National Farmers' Union South East (NFU SE) and Kent fruit growers have jointly called on the UK government for a major recruitment drive within the industry to alleviate employment pressures faced by the sector.
NFU SE says some farmers in the south east of England are facing "15% to 30% labour shortages" for harvesting vegetables and fruit, such as apples and pears.
It comes as a result of workers leaving the industry due to the pandemic and post-Brexit immigration rules, making it more difficult to hire from Europe.
A NFU spokesman said: "The urgent need for the UK government to introduce a Covid recovery visa scheme, to alleviate labour shortages on fresh produce farms, has been emphasised in meetings with MPs in recent weeks."
Almost half of the nation's soft fruit is grown in the south east, much in Kent, with free-draining soils, rolling hills and mild climate.
Under this, around 13,500 people are employed in Kent's farming industry, with farmers and growers looking after 62% of the county's total land area.
'We need help not only till Christmas, but for many years to come...'
The Garden of England is home to more than 300,000 sheep, while Kent's large cow stock produces 7.9million litres of milk every year.
The county's farming sector has helped to to generate £281 million annually from all the livestock and crops produced across all 13 districts, including Medway.
Boris Johnson's Conservative government last week announced a range of measures to ease shortages following lobbying from farming organisations.
This includes granting 5,500 temporary visas for poultry workers in the UK for up to three months in the lead up to Christmas Day on December 25.
However, more support has been requested from local farming businesses who still face staff shortages, which could impact on food supply.
Medway fruit growers AC Goatham and Son, who grow one-third of all apples and pears in the UK, said help is needed to ensure the survival of the industry.

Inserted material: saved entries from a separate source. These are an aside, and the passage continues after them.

Definition isProgressKind (k : OpKind) : bool :=
  match k with
  | OpProgress | OpProgressPtr | OpProgressOff => true
  | _ => false
  end.

(** The integer a progress op is bound to. *)
Definition progressValue (op : Op) (elemBase : Z) (mem : Mem) : Z :=
  match Kind op with
  | OpProgressPtr => intAt mem (IntPtr op)
  | OpProgressOff => intAt mem (uintptr (elemBase + IntOff op))
  | _ => StaticInt op
  end.

Definition progressBar (t : Template) (idx globalX globalY elemBase : Z)
    (mem : Mem) : BufCmd :=
  WriteProgressBar (int16 (globalX + LocalX (geomAt t idx)))
    (int16 (globalY + LocalY (geomAt t idx))) (Width (opAt t idx))
    (progressRatio (progressValue (opAt t idx) elemBase mem)) emptyStyle.

(** The float [1.0]. *)
Definition f32_one : float32 := S754_finite false 8388608 (-23).

Definition progressOffOp : Op :=
  zeroOp |> set_Kind OpProgressOff |> set_Width 20 |> set_IntOff 8.

(** ** Phase 1: the width of a text op *)

Definition isTextKind (k : OpKind) : bool :=
  match k with
  | OpText | OpTextPtr | OpTextOff => true
  | _ => false
  end.

(** The string the binding of a text op resolves to: the literal, the string
    behind the pointer, or the string at the offset from the current element
    base; an offset resolves to nothing without an element base. *)
Definition resolveText (op : Op) (elemBase : Z) (mem : Mem) : option string :=
  match Kind op with
  | OpText => Some (StaticStr op)
  | OpTextPtr => Some (strAt mem (StrPtr op))
  | OpTextOff =>
      if elemBase =? nil then None
      else Some (strAt mem (uintptr (elemBase + StrOff op)))
  | _ => None
  end.

(** ["café"], five bytes and four runes. *)
Definition cafe : string :=
  String "c" (String "a" (String "f" (String "195" (String "169" EmptyString)))).

(** A line of 32768 letters. *)
Definition longLine : string := Pos.iter (String "a") EmptyString 32768.

(** ** Phase 2: the height of a selection list *)

(** The number of visible items: the length of the sequence, capped at
    [MaxVisible] when that is positive. *)
Definition visibleCount (length maxVisible : Z) : Z :=
  if 0 <? maxVisible then Z.min length maxVisible else length.

(** A caller with a list at address 70 over a sequence of [n] items at
    address 500, the selected index [sel] being stored at address 50. *)
Definition listMem (n maxVisible sel : Z) : Mem :=
  mkMem (fun _ => EmptyString) (fun a => if a =? 50 then sel else 0)
    (fun _ => false) (fun _ => []) (fun _ => 0)
    (fun a => if a =? 500 then mkSliceHeader 1000 n else mkSliceHeader 0 0)
    (fun a => if a =? 70 then mkSelectionList 50 maxVisible 0 0
              else mkSelectionList 0 0 0 0)
    (fun _ => mkLayer 0 0).

Definition listOp : Op :=
  zeroOp |> set_Kind OpSelectionList |> set_SlicePtr 500
         |> set_SelectionListPtr 70 |> set_SelectedPtr 50.

(** ** The compiler *)

(** Induction on a declaration, with the hypothesis at hand for the children
    of a container, for every case of a switch and for the body an iteration
    renders. *)
Section NodeInduction.

Variable P : Node -> Prop.

Hypothesis onNil : P NilNode.
Hypothesis onText : forall c, P (Text c).
Hypothesis onProgress : forall v w, P (Progress v w).
Hypothesis onRow : forall cs gap f b title fg,
    Forall P cs -> P (Row cs gap f b title fg).
Hypothesis onCol : forall cs gap f b title fg,
    Forall P cs -> P (Col cs gap f b title fg).
Hypothesis onIf : forall c th, P th -> P (IfNode c th).
Hypothesis onForEach : forall items probe r,
    (forall body, r = Some body -> P body) -> P (ForEachNode items probe r).
Hypothesis onRenderer : forall r, P (RendererNode r).
Hypothesis onBox : forall layout cs, Forall P cs -> P (Box layout cs).
Hypothesis onCondition : forall c th el, P th -> P el -> P (Condition c th el).
Hypothesis onLayer : forall l w h g, P (LayerView l w h g).
Hypothesis onRichText : forall s, P (RichText s).
Hypothesis onSelectionList : forall self items sel marker probe r,
    (forall body, r = Some body -> P body) ->
    P (SelectionListNode self items sel marker probe r).
Hypothesis onComponent : forall b, P b -> P (Component b).
Hypothesis onSwitch : forall sw cs def,
    Forall P cs -> P def -> P (Switch sw cs def).
Hypothesis onUnknown : P UnknownNode.

Fixpoint Node_nested_ind (n : Node) : P n :=
  let all :=
    fix all (l : list Node) : Forall P l :=
      match l with
      | [] => @List.Forall_nil _ P
      | x :: l => @List.Forall_cons _ P x l (Node_nested_ind x) (all l)
      end in
  let body (r : option Node) : forall b, r = Some b -> P b :=
    match r with
    | Some b0 => fun b E =>
        eq_ind b0 P (Node_nested_ind b0) b (f_equal (default b0) E)
    | None => fun b E =>
        False_ind (P b) (eq_ind None (fun o => match o with Some _ => False | None => True end) I
                           (Some b) E)
    end in
  match n with
  | NilNode => onNil
  | Text c => onText c
  | Progress v w => onProgress v w
  | Row cs gap f b title fg => onRow cs gap f b title fg (all cs)
  | Col cs gap f b title fg => onCol cs gap f b title fg (all cs)
  | IfNode c th => onIf c th (Node_nested_ind th)
  | ForEachNode items probe r => onForEach items probe r (body r)
  | RendererNode r => onRenderer r
  | Box layout cs => onBox layout cs (all cs)
  | Condition c th el =>
      onCondition c th el (Node_nested_ind th) (Node_nested_ind el)
  | LayerView l w h g => onLayer l w h g
  | RichText s => onRichText s
  | SelectionListNode self items sel marker probe r =>
      onSelectionList self items sel marker probe r (body r)
  | Component b => onComponent b (Node_nested_ind b)
  | Switch sw cs def => onSwitch sw cs def (all cs) (Node_nested_ind def)
  | UnknownNode => onUnknown
  end.

End NodeInduction.

(** *** Rejected iteration sources *)

Definition isPointerToSlice (items : ItemsValue) : bool :=
  match items with
  | ItemsPointerToSlice _ _ => true
  | _ => false
  end.

(** A declaration holds a rejected source when a [ForEach] or a
    [SelectionList] whose [Items] is not a pointer to a slice stands at a
    place the compiler visits: among the children of a container, in the
    branch of a conditional, in a case of a switch, in what a component
    builds, in the body an iteration renders. *)
Fixpoint hasRejectedItems (n : Node) : bool :=
  let inBody (r : option Node) : bool :=
    match r with Some b => hasRejectedItems b | None => false end in
  match n with
  | Row cs _ _ _ _ _ | Col cs _ _ _ _ _ | Box _ cs => existsb hasRejectedItems cs
  | IfNode _ th => hasRejectedItems th
  | ForEachNode items _ r => negb (isPointerToSlice items) || inBody r
  | Condition _ th el => hasRejectedItems th || hasRejectedItems el
  | SelectionListNode _ items _ _ _ r => negb (isPointerToSlice items) || inBody r
  | Component b => hasRejectedItems b
  | Switch _ cs def => existsb hasRejectedItems cs || hasRejectedItems def
  | _ => false
  end.

Definition panics (n : Node) : Prop :=
  forall parent depth elemBase elemSize t,
    compile n parent depth elemBase elemSize t = None.

(** The parents of the ops a call of the compiler appends: none, or the
    parent it was given followed by parents that are indices of ops. *)
Definition appendsUnder (parent : Z) (t t' : Template) : Prop :=
  exists ps, map Parent (ops t') = map Parent (ops t) ++ ps
             /\ (ps = [] \/ exists rest, ps = parent :: rest
                                         /\ Forall (fun q => q <> -1) rest).

Definition recordsParents (n : Node) : Prop :=
  forall parent depth elemBase elemSize t t' r,
    compile n parent depth elemBase elemSize t = Some (t', r) ->
    appendsUnder parent t t'.

(** ** The height of a template *)

Definition sumZ (l : list Z) : Z := foldr Z.add 0 l.

(** The heights [geom[i].H] of the root ops, those whose parent is [-1],
    [i] being the index of the first op of [os]. *)
Fixpoint rootHeightsFrom (t : Template) (os : list Op) (i : Z) : list Z :=
  match os with
  | [] => []
  | o :: os =>
      if Parent o =? -1
      then H (geomAt t i) :: rootHeightsFrom t os (i + 1)
      else rootHeightsFrom t os (i + 1)
  end.

Definition rootHeights (t : Template) : list Z := rootHeightsFrom t (ops t) 0.

Definition heightStep (t : Template) (op : Op) (st : Z * Z) : Z * Z :=
  let '(totalH, i) := st in
  (if Parent op =? -1 then int16 (totalH + H (geomAt t i)) else totalH, i + 1).

Definition twoLines : Node :=
  Col [Text (ContentString "AAA"); Text (ContentString "BBB")]
    0 (mkFlex f32_zero 0 0 f32_zero) (mkBorderStyle 0) EmptyString nil.

(** The template of [twoLines] after one [Execute] on an empty buffer. *)
Definition twoLinesExecuted : Template :=
  match Build twoLines with
  | Some t => fst (fst (Execute t [] 20 5 emptyMem))
  | None => newTemplate 16
  end.

(** ** The shape of the compiled ops *)

(** The number of levels of ops a declaration compiles to: the ops of its
    sub-templates start again at depth zero and do not count. *)
Fixpoint levels (n : Node) : Z :=
  match n with
  | NilNode | UnknownNode => 0
  | Row cs _ _ _ _ _ | Col cs _ _ _ _ _ | Box _ cs =>
      1 + foldr Z.max 0 (map levels cs)
  | Component b => levels b
  | _ => 1
  end.

(** A run of ops laid out as the compiler lays a forest out, its first op at
    index [b], its roots under [parent] at depth [depth]: a tree is a leaf,
    whose [ChildEnd] is zero, or an op followed by the forest of its
    children, which [ChildEnd] closes. *)
Inductive wfForest : Z -> Z -> Z -> list Op -> Prop :=
| wfNil b parent depth : wfForest b parent depth []
| wfLeaf b parent depth op rest :
    Parent op = parent -> Depth op = depth -> ChildEnd op = 0 ->
    wfForest (b + 1) parent depth rest ->
    wfForest b parent depth (op :: rest)
| wfNode b parent depth op kids rest :
    Parent op = parent -> Depth op = depth ->
    ChildEnd op = b + 1 + lenZ kids ->
    wfForest (b + 1) b (depth + 1) kids ->
    wfForest (b + 1 + lenZ kids) parent depth rest ->
    wfForest b parent depth (op :: kids ++ rest).

(** [j] is a direct child of [i]: its parent is [i]. *)
Definition childOf (os : list Op) (j i : nat) : Prop :=
  exists o, os !! j = Some o /\ Parent o = Z.of_nat i.

(** [j] is a descendant of [i]: the chain of parents from [j] reaches [i]. *)
Inductive descendantOf (os : list Op) : nat -> nat -> Prop :=
| descendantChild j i : childOf os j i -> descendantOf os j i
| descendantStep j k i :
    childOf os j k -> descendantOf os k i -> descendantOf os j i.

Definition compilesWellFormed (n : Node) : Prop :=
  forall parent depth elemBase elemSize t t' r,
    compile n parent depth elemBase elemSize t = Some (t', r) ->
    lenZ (ops t') <= 32767 -> 0 <= depth -> depth + levels n <= 128 ->
    exists new, ops t' = ops t ++ new
                /\ wfForest (lenZ (ops t)) parent depth new.

Definition plainCol (cs : list Node) : Node :=
  Col cs 0 (mkFlex f32_zero 0 0 f32_zero) (mkBorderStyle 0) EmptyString nil.

Definition plainRow (cs : list Node) : Node :=
  Row cs 0 (mkFlex f32_zero 0 0 f32_zero) (mkBorderStyle 0) EmptyString nil.

(** A column of a text, a row of two texts, and a text. *)
Definition smallTree : Node :=
  plainCol [Text (ContentString "a");
            plainRow [Text (ContentString "b"); Text (ContentString "c")];
            Text (ContentString "d")].

Definition smallTemplate : Template := default (newTemplate 16) (Build smallTree).

(** A column nested [n] times in a column. *)
Fixpoint nestedCol (n : nat) : Node :=
  match n with
  | O => plainCol []
  | S n => plainCol [nestedCol n]
  end.

(** ** Phase 1: the flex children of a row *)

(** The direct children of the op [idx], in the order of the array. *)
Definition directChildren (idx : Z) (op : Op) (t : Template) : list Z :=
  List.filter (fun i => Parent (opAt t i) =? idx)
    (seqZ (ChildStart op) (ChildEnd op - ChildStart op)).

(** The explicit flex children of a row: the direct children whose
    [FlexGrow] is positive. *)
Definition rowFlexChildren (idx : Z) (op : Op) (t : Template) : list Z :=
  List.filter
    (fun i => (Parent (opAt t i) =? idx) && f32_pos (FlexGrow (opAt t i)))
    (seqZ (ChildStart op) (ChildEnd op - ChildStart op)).

(** The total flex of a row, summed in [float32] in the order of the
    children. *)
Definition rowTotalFlex (idx : Z) (op : Op) (t : Template) : float32 :=
  fold_left f32_add (map (fun i => FlexGrow (opAt t i)) (rowFlexChildren idx op t))
    f32_zero.

(** The width that remains for the flex children of a row: the available
    width less the widths of the fixed children and the gaps. *)
Definition rowRemaining (idx : Z) (op : Op) (availW elemBase : Z) (mem : Mem)
    (t : Template) : Z :=
  let '(t1, usedW, _, _, _) := rowPass1 idx op availW elemBase mem t in
  int16 (availW - addGaps op (childCount idx op t1) usedW).

(** The share of a flex child that is not the last:
    [int16(float32(remaining) * (flexGrow / totalFlex))]. *)
Definition flexShare (remaining : Z) (totalFlex grow : float32) : Z :=
  f32_to_int16 (f32_mul (f32_of_int remaining) (f32_div grow totalFlex)).

(** The sizes the loop over the flex children hands out. *)
Fixpoint flexSizes (remaining : Z) (totalFlex : float32) (grows : list float32)
    (distributed : Z) : list Z :=
  match grows with
  | [] => []
  | grow :: rest =>
      let w :=
        match rest with
        | [] => int16 (remaining - distributed)
        | _ => flexShare remaining totalFlex grow
        end in
      w :: flexSizes remaining totalFlex rest (int16 (distributed + w))
  end.

(** *** The first pass of a row *)

Definition rowPass1Step (idx : Z) (availW elemBase : Z) (mem : Mem) (i : Z)
    (st : Template * Z * float32 * list Z * list Z)
    : Template * Z * float32 * list Z * list Z :=
  let '(t, usedW, totalFlex, flexChildren, implicitFlexChildren) := st in
  let childOp := opAt t i in
  if negb (Parent childOp =? idx)
  then (t, usedW, totalFlex, flexChildren, implicitFlexChildren)
  else if f32_pos (FlexGrow childOp)
  then (t, usedW, f32_add totalFlex (FlexGrow childOp),
        flexChildren ++ [i], implicitFlexChildren)
  else if isKind OpContainer childOp && (Width childOp =? 0)
          && f32_is0 (PercentWidth childOp)
  then (t, usedW, totalFlex, flexChildren, implicitFlexChildren ++ [i])
  else
    let t := updGeom i (fun g => setOpWidth childOp g availW elemBase mem) t in
    (t, int16 (usedW + W (geomAt t i)), totalFlex,
     flexChildren, implicitFlexChildren).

An AC Goatham and Son spokesman said: "We fully support the NFU’s calls for not only a Covid recovery scheme, but a fully planned and extended scheme to ensure the future of UK horticulture.
"We need help not only till Christmas, but for many years to come."
They say that pay "is not the issue" as the average hourly wages for its staff are beyond the national living wage of £8.91 for people aged 23 and over.
Calling for more recruitment in the county, a spokesman for AC Goatham and Son said: "There is a lack of local people wanting to work in horticulture, this needs to change from school age up, but will take years to overcome.”